Section 2.8 Written notice of any special meeting of members stating the place, the date and hour and the general nation of the business to be transacted thereat, shall be given to each member entitled to vote thereat at such address as appears on the books of the corporation at least five (5) days before each meeting, unless a greater period of notice is required by statute in a particular case.

Section 2.9. Business transacted at all special meetings shall be confined to the business stated in the call.

Section 2.10. Those members present in person shall constitute a quorum at a meetings of the members for the transaction of business if such members constitute a majority of all members entitled to the present thereat, except as otherwise provided by statute or by the Articles of Incorporation of by these By-Laws. IF however, at any meeting of members where by statue or by the Articles of Incorporation a greater number of such members is required for a quorum but such meeting cannot be organized because a quorum has not attended, the members entitled to vote thereat, present in person, shall power, except as otherwise provided by statute, to adjourn the meeting to such time and place as they may determine, but in the case of any meeting called for the election of officers and directors such meeting may be adjourned only from day to day or for such longer periods not exceeding fifth (14) days as a majority of the members present in person shall direct until officers and directors shall have been elected. At any adjourned meeting at which a quorum shall be present or represented, any business may be transacted which might have been transacted at the meeting as originally notified.

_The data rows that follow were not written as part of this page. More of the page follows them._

(** X15: on a list of dicts [create_rnbo_patch] gets to [save] if each
    dict has "shortname" and "type" and, unless its type is "button" or
    "checkbox", "min", "max" and "init"; "step" is not asked for.  It
    then returns or raises as [save] does.  If a dict lacks such a key
    the call raises [KeyError] and the files are as they were. *)
Theorem untyped_create_key_error maxpat_path dsp_name codebox_code
    (descriptors : list (list (string * json))) num_inputs num_outputs ins outs σ :
  range num_inputs = Val ins ->
  range num_outputs = Val outs ->
  exists σ',
    Untyped.create_rnbo_patch maxpat_path dsp_name codebox_code
      (JArr (map JObj descriptors)) num_inputs num_outputs σ
    = (if forallb Untyped.usable (map JObj descriptors) then
         if can_save maxpat_path then Val tt else Raise PatcherIOError
       else Raise KeyError, σ') /\
    disk σ' =
      if forallb Untyped.usable (map JObj descriptors) && can_save maxpat_path
      then written maxpat_path (length (patchers σ), patchers σ') (disk σ)
      else disk σ.
Proof.
  intros Hins Houts.
  unfold Untyped.create_rnbo_patch.
  edestruct (saves_new_patcher (B := unit)
               (fun e => e = KeyError /\
                         forallb Untyped.usable (map JObj descriptors) = false)
               (fun _ => forallb Untyped.usable (map JObj descriptors) = true)
               maxpat_path) as (r & σ' & Hrun & Hr); cycle 1.
  { exists σ'. rewrite Hrun.
    destruct r as [[]|e|]; [destruct Hr as (-> & -> & ->)| |done]; [done|].
    destruct Hr as [-> [[-> ->]|(-> & -> & _ & ->)]]; [done|].
    by rewrite andb_false_r. }
  prefix_steps.
  eapply saves_bind; [apply quiet_lift; by rewrite Hins|]. intros ? _.
  eapply saves_bind; [stub_loop|]. intros _ _.
  eapply saves_bind; [apply quiet_lift; by rewrite Houts|]. intros ? _.
  eapply saves_bind; [stub_loop|]. intros _ _.
  eapply saves_bind; [by apply quiet_lift|]. intros items [= <-].
  eapply saves_bind.
  { apply (quiet_pfor_all Untyped.usable (fun e => e = KeyError)).
    intros x Hx. apply in_map_iff in Hx as (fields & <- & _).
    apply quiet_untyped_body_dict. }
  intros u Hall. by apply saves_save.
Qed.

(** X13: on the dicts of a list of descriptors, the six keys each, the
    function does what [Max.create_rnbo_patch] does on the descriptors:
    no lookup fails on a list the extractor has returned. *)
Theorem untyped_create_refines maxpat_path dsp_name codebox_code
    (items : list descriptor) num_inputs num_outputs σ :
  Untyped.create_rnbo_patch maxpat_path dsp_name codebox_code
    (JArr (map Heap.descriptor_json items)) num_inputs num_outputs σ
  = create_rnbo_patch maxpat_path dsp_name codebox_code items num_inputs num_outputs σ.
Proof.
  unfold Untyped.create_rnbo_patch, create_rnbo_patch.
  do 10 (apply pbind_ext; intros ? ?).
  rewrite pbind_lift. cbn [iter].
  unfold pbind at 1 7. rewrite pfor_map.
  erewrite pfor_ext; [reflexivity|].
  intros item s. cbv beta zeta.
  change (getitem (Heap.descriptor_json item) "shortname") with (Val (shortname item)).
  change (getitem (Heap.descriptor_json item) "type") with (Val (type item)).
  change (getitem (Heap.descriptor_json item) "min") with (Val (min item)).
  change (getitem (Heap.descriptor_json item) "max") with (Val (max item)).
  change (getitem (Heap.descriptor_json item) "init") with (Val (init item)).
  rewrite !pbind_lift.
  apply pbind_ext. intros param s1. apply pbind_ext_l.
  destruct (in_strs (type item) ["button"; "checkbox"]); [done|].
  by rewrite !pbind_lift.
Qed.

Lemma create_rnbo_patch_returns_iff maxpat_path dsp_name codebox_code items
    num_inputs num_outputs σ :
  (exists σ',
     create_rnbo_patch maxpat_path dsp_name codebox_code items num_inputs num_outputs σ
     = (Val tt, σ')) <->
  (exists ins, range num_inputs = Val ins) /\
  (exists outs, range num_outputs = Val outs) /\
  can_save maxpat_path = true.
Proof.
  split.
  - intros (σ1 & Hret). revert Hret. unfold create_rnbo_patch.
    edestruct (saves_new_patcher (B := unit) (fun _ => True)
                 (fun _ => (exists ins, range num_inputs = Val ins) /\
                           (exists outs, range num_outputs = Val outs))
                 maxpat_path) as (r & σ' & Hrun & Hr); cycle 1.
    { rewrite Hrun. intros [= -> _]. destruct Hr as ([? ?] & ? & _). done. }
    prefix_steps.
    eapply saves_bind.
    { eapply quiet_weaken; [| |apply quiet_range]; [done|]. intros a Ha. exact Ha. }
    intros ins Hins.
    eapply saves_bind; [stub_loop|]. intros _ _.
    eapply saves_bind.
    { eapply quiet_weaken; [| |apply quiet_range]; [done|]. intros a Ha. exact Ha. }
    intros outs Houts.
    eapply saves_bind; [stub_loop|]. intros _ _.
    eapply saves_bind.
    { apply quiet_pfor. intros item _. apply quiet_controls_body. }
    intros _ _. apply saves_save. cbv beta in Hins, Houts. split; eauto.
  - intros ((ins & Hins) & (outs & Houts) & Hsave). unfold create_rnbo_patch.
    edestruct (saves_new_patcher (B := unit) (fun _ => False) (fun _ => True)
                 maxpat_path) as (r & σ' & Hrun & Hr); cycle 1.
    { exists σ'. rewrite Hrun. destruct r as [[]|e|]; [done| |done].
      destruct Hr as [_ [[]|(_ & ? & _)]]. congruence. }
    prefix_steps.
    eapply saves_bind; [apply quiet_lift; by rewrite Hins|]. intros ? _.
    eapply saves_bind; [stub_loop|]. intros _ _.
    eapply saves_bind; [apply quiet_lift; by rewrite Houts|]. intros ? _.
    eapply saves_bind; [stub_loop|]. intros _ _.
    eapply saves_bind.
    { apply quiet_pfor. intros item _. apply quiet_controls_body. }
    intros _ _. by apply saves_save.
Qed.

(** X16: on a manifest that is an object, [gen_faust_rnbo] returns
    exactly when the "ui" section, if there is one, is a tree of
    elements, [range] takes both counts, each an [int] or a [bool], 0
    where the key is missing, and [save] goes through: [maxpat_path] is
    empty or can be written.  In every other case it raises. *)
Theorem gen_faust_rnbo_returns_iff dsp_name codebox_code fields maxpat_path σ :
  (exists σ',
     gen_faust_rnbo dsp_name codebox_code (JObj fields) maxpat_path σ = (Val tt, σ')) <->
  (forall ui, lookup_key "ui" fields = Some ui -> ui_tree ui) /\
  (exists ins, range (field fields "inputs" (JNum (Int 0))) = Val ins) /\
  (exists outs, range (field fields "outputs" (JNum (Int 0))) = Val outs) /\
  can_save maxpat_path = true.
Proof.
  rewrite <- InfoFacts.extract_items_info_returns_tree.
  unfold gen_faust_rnbo. rewrite pbind_lift.
  destruct (extract_items_info (JObj fields)) as [l|e|].
  - rewrite !pbind_lift. cbn [get]. rewrite !pbind_lift.
    rewrite create_rnbo_patch_returns_iff. unfold field. split; [|tauto].
    intros Hr. split; [eauto|done].
  - split; [by intros (? & ?)|]. by intros [(? & ?) _].
  - split; [by intros (? & ?)|]. by intros [(? & ?) _].
Qed.

(** *** The boxes and lines of the patch *)

Lemma box_id_unplaced (bs : list Box) :
  map box_id (map unplaced bs) = map box_id bs.
Proof. rewrite map_map. apply map_ext. by intros []. Qed.

Lemma box_id_imap {A} (f : nat -> A -> Box) base (xs : list A) :
  (forall k x, box_id (f k x) = base + k) ->
  map box_id (imap f xs) = seq base (length xs).
Proof.
  revert f base. induction xs as [|x xs IH]; intros f base Hf; [done|].
  cbn [imap map length seq]. f_equal; [rewrite Hf; lia|].
  apply IH. intros k y. unfold compose. rewrite Hf. lia.
Qed.

Lemma box_id_controls base (items : list descriptor) :
  map box_id (concat (imap (control_boxes base) items)) = seq base (2 * length items).
Proof.
  revert base. induction items as [|item items IH]; intros base; [done|].
  cbn [imap concat length]. rewrite map_app.
  replace (2 * S (length items)) with (2 + 2 * length items) by lia.
  rewrite (seq_app 2). f_equal.
  - unfold control_boxes, setter_of, display_of.
    destruct (in_strs _ _); cbn [map box_id seq]; repeat first [lia | progress f_equal].
  - rewrite <- IH. f_equal. f_equal. apply imap_ext. intros k x _.
    unfold compose, control_boxes, setter_of, display_of.
    destruct (in_strs _ _); repeat first [lia | progress f_equal].
Qed.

Section 2.11. When a quorum is present at any meeting, the vote of a majority of the members having voting powers, present in person, shall decide any question brought before such meeting unless the question is one which, by express provision of the statutes or fi the Articles of Incorporation of or these By-Laws a different vote is required, in which case such express provision shall govern and control the decision of such questions.

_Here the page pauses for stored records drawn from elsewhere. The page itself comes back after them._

(** * generate_xls.py: JSON rows to a single-sheet .xls workbook

    A shallow embedding of [backend/routes/generate_xls.py] and the
    properties of its command-line behaviour.

    The script reads a JSON file, takes its ["rows"] field, writes every
    cell as text into the sheet ['Sheet1'] of a fresh xlwt workbook, saves
    the workbook and prints the number of rows.  Everything the script
    does itself is modelled here; what the Python runtime and the [json]
    and [xlwt] libraries decide (the parser, [repr] of floats and
    containers, whether the library refuses a cell or a save, the bytes
    of a saved workbook) is the [Platform] interface below. *)

From Stdlib Require Import Floats.SpecFloat Strings.Ascii.
From stdpp Require Import base strings list gmap pretty.

Open Scope string_scope.
Open Scope list_scope.
Open Scope nat_scope.

(** ** Python values as [json.load] builds them *)

#[warnings="-register-all"]
Inductive pyval : Type :=
  | PNone
  | PBool (b : bool)
  | PInt (z : Z)
  | PFloat (f : spec_float)
  | PStr (s : string)
  | PList (items : list pyval)
  | PDict (bindings : list (string * pyval)).

(** [type(v).__name__], as it shows in the interpreter's error messages. *)
Definition type_name (v : pyval) : string :=
  match v with
  | PNone => "NoneType"
  | PBool _ => "bool"
  | PInt _ => "int"
  | PFloat _ => "float"
  | PStr _ => "str"
  | PList _ => "list"
  | PDict _ => "dict"
  end.

(** Exceptions deriving from [Exception]: the class name and [str(e)]. *)
Record exn : Type := Exn { exn_class : string; exn_str : string }.

Definition AttributeError (v : pyval) (attr : string) : exn :=
  Exn "AttributeError"
      ("'" +:+ type_name v +:+ "' object has no attribute '" +:+ attr +:+ "'").

Definition TypeError_not_iterable (v : pyval) : exn :=
  Exn "TypeError" ("'" +:+ type_name v +:+ "' object is not iterable").

(** ** The xlwt workbook

    A sheet is the log of the [write] calls it received, oldest first;
    a workbook owns its sheets, and the handle [add_sheet] returns is the
    sheet's index in the workbook, so that a write through the handle is
    seen by the workbook that is saved. *)

Record sheet : Type := Sheet { sheet_name : string; sheet_cells : list (nat * nat * string) }.

Record workbook : Type := Workbook { wb_encoding : string; wb_sheets : list sheet }.

(** Appending a batch of cells to the sheet behind a handle. *)
Definition append_cells (sh : nat) (new : list (nat * nat * string)) (wb : workbook) : workbook :=
  Workbook (wb_encoding wb)
           (alter (λ s, Sheet (sheet_name s) (sheet_cells s ++ new)) sh (wb_sheets wb)).

Definition add_sheet (wb : workbook) (name : string) : workbook * nat :=
  (Workbook (wb_encoding wb) (wb_sheets wb ++ [Sheet name []]), length (wb_sheets wb)).

Definition record_cell (r c : nat) (label : string) (sh : sheet) : sheet :=
  Sheet (sheet_name sh) (sheet_cells sh ++ [(r, c, label)]).

(** The text at position (r, c) of a sheet: the latest write there. *)
Fixpoint find_cell (r c : nat) (cells : list (nat * nat * string)) : option string :=
  match cells with
  | [] => None
  | (r', c', label) :: rest =>
      match find_cell r c rest with
      | Some later => Some later
      | None => if decide (r' = r ∧ c' = c) then Some label else None
      end
  end.

Definition cell_at (sh : sheet) (r c : nat) : option string :=
  find_cell r c (sheet_cells sh).
(** * PPO2 training loop ([baselines/ppo2/ppo2.py]): a shallow embedding

    The development follows the layout of [learn]:

    - [Num]        Python / NumPy scalars (ints, floats, [np.nan], [np.inf]);
    - [safemean]   the guarded mean at the bottom of the file;
    - [Minibatch]  the index bookkeeping of the optimisation epochs, for the
                   non-recurrent and the recurrent data layout;
    - [Curriculum] the three nested schedule functions called [fn];
    - [Loop]       the body of [for update in range(1, nupdates+1)], the
                   set-up before it and the reload after it, as a
                   state-and-exception monad over the mutable variables of
                   [learn].

    The collaborators of [learn] (the policy network, the vector
    environment behind [runner.run()], the validation games, the files of
    [model.save] and [model.load]) appear through what [learn] observes of
    them: a rollout per update, a validation reward per update, the files
    on disk.  A run leaves a trace of the calls it makes to them.  The
    learning-rate schedule is embedded on its own ([constfn],
    [lr_annealing], [frac], [lrnow]).  Within [Loop] the calls [lr(frac)]
    and [cliprange(frac)] are taken to return without raising (as they do
    for floats, and for ["LR_ANNEALING"] with a non-zero factor); they,
    wall-clock timing and the logger then take no part in control flow and
    are left out of it.

    Numbers.  A Python [int] is exact; a Python [float] and a NumPy
    [float64] are IEEE binary64.  Both are embedded in one type of extended
    rationals ([NaN], the two infinities, and exact finite values), with the
    IEEE rules for the special values.  Rounding, overflow of finite
    results and the sign of zero are not modelled; every concrete input
    used below is chosen so that its binary64 evaluation takes the same
    branches. *)

From Stdlib Require Import ZArith QArith Qround Lia Lqa Bool List String.
From Stdlib Require Import Permutation.
Import ListNotations.

Set Implicit Arguments.
Local Open Scope Z_scope.

(* ===================================================================== *)
(** ** Scalars *)
(* ===================================================================== *)

Module Num.

Inductive num : Type :=
| NaN
| NInf
| PInf
| Fin (q : Q).

Definition of_Z (z : Z) : num := Fin (inject_Z z).
Definition of_nat (n : nat) : num := of_Z (Z.of_nat n).

Definition zero : num := of_Z 0.
Definition one : num := of_Z 1.

(** Sign of a value, as used by the rules for products and quotients of
    infinities: [Some Lt] negative, [Some Eq] zero, [Some Gt] positive. *)
Definition sign (a : num) : option comparison :=
  match a with
  | NaN => None
  | NInf => Some Lt
  | PInf => Some Gt
  | Fin q => Some (q ?= 0)%Q
  end.

Definition inf_of (c : comparison) : num :=
  match c with Lt => NInf | Eq => NaN | Gt => PInf end.

Definition sign_mul (c d : comparison) : comparison :=
  match c, d with
  | Eq, _ | _, Eq => Eq
  | Lt, Lt | Gt, Gt => Gt
  | _, _ => Lt
  end.

Definition neg (a : num) : num :=
  match a with
  | NaN => NaN
  | NInf => PInf
  | PInf => NInf
  | Fin q => Fin (Qred (- q))
  end.

Definition add (a b : num) : num :=
  match a, b with
  | NaN, _ | _, NaN => NaN
  | PInf, NInf | NInf, PInf => NaN
  | PInf, _ | _, PInf => PInf
  | NInf, _ | _, NInf => NInf
  | Fin p, Fin q => Fin (Qred (p + q))
  end.

Definition sub (a b : num) : num := add a (neg b).

Definition mul (a b : num) : num :=
  match a, b with
  | Fin p, Fin q => Fin (Qred (p * q))
  | _, _ =>
      match sign a, sign b with
      | Some c, Some d => inf_of (sign_mul c d)
      | _, _ => NaN
      end
  end.

(** [x / y] on NumPy scalars and on Python floats whose divisor is not
    zero: never raises.  A finite non-zero value over zero is an infinity,
    zero over zero and infinity over infinity are [NaN]. *)
Definition div (a b : num) : num :=
  match a, b with
  | NaN, _ | _, NaN => NaN
  | Fin p, Fin q =>
      if Qeq_bool q 0 then inf_of (p ?= 0)%Q else Fin (Qred (p / q))
  | Fin _, _ => zero
  | _, Fin q =>
      match sign a with
      | Some c => inf_of (sign_mul c (if Qeq_bool q 0 then Gt else (q ?= 0)%Q))
      | None => NaN
      end
  | _, _ => NaN
  end.

(** Three-way comparison; [None] when an operand is [NaN] (unordered). *)
Definition compare (a b : num) : option comparison :=
  match a, b with
  | NaN, _ | _, NaN => None
  | PInf, PInf => Some Eq
  | PInf, _ => Some Gt
  | _, PInf => Some Lt
  | NInf, NInf => Some Eq
  | NInf, _ => Some Lt
  | _, NInf => Some Gt
  | Fin p, Fin q => Some (p ?= q)%Q
  end.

Section 2.12. Except as otherwise provide by statute or the Articles of Incorporation, at every members’ meeting every such member shall have one (1) vote.

Section 2:13. Except as otherwise provided in the Articles of Incorporation, many action required to be taken at a meeting of members may be taken without a meeting if a consent or consents in writing setting for the action so taken, shall be signed by all of the members who would be entitled to vote at a meeting for such purpose and shall be filed with the Secretary of the corporation.

Section 2.14. The members may, by resolution, establish an Executive Committee, which shall be composed of one or more members of the corporation. The Executive Committee may exercise all powers given to the members between meetings except those set forth in Section 1.16 hereof.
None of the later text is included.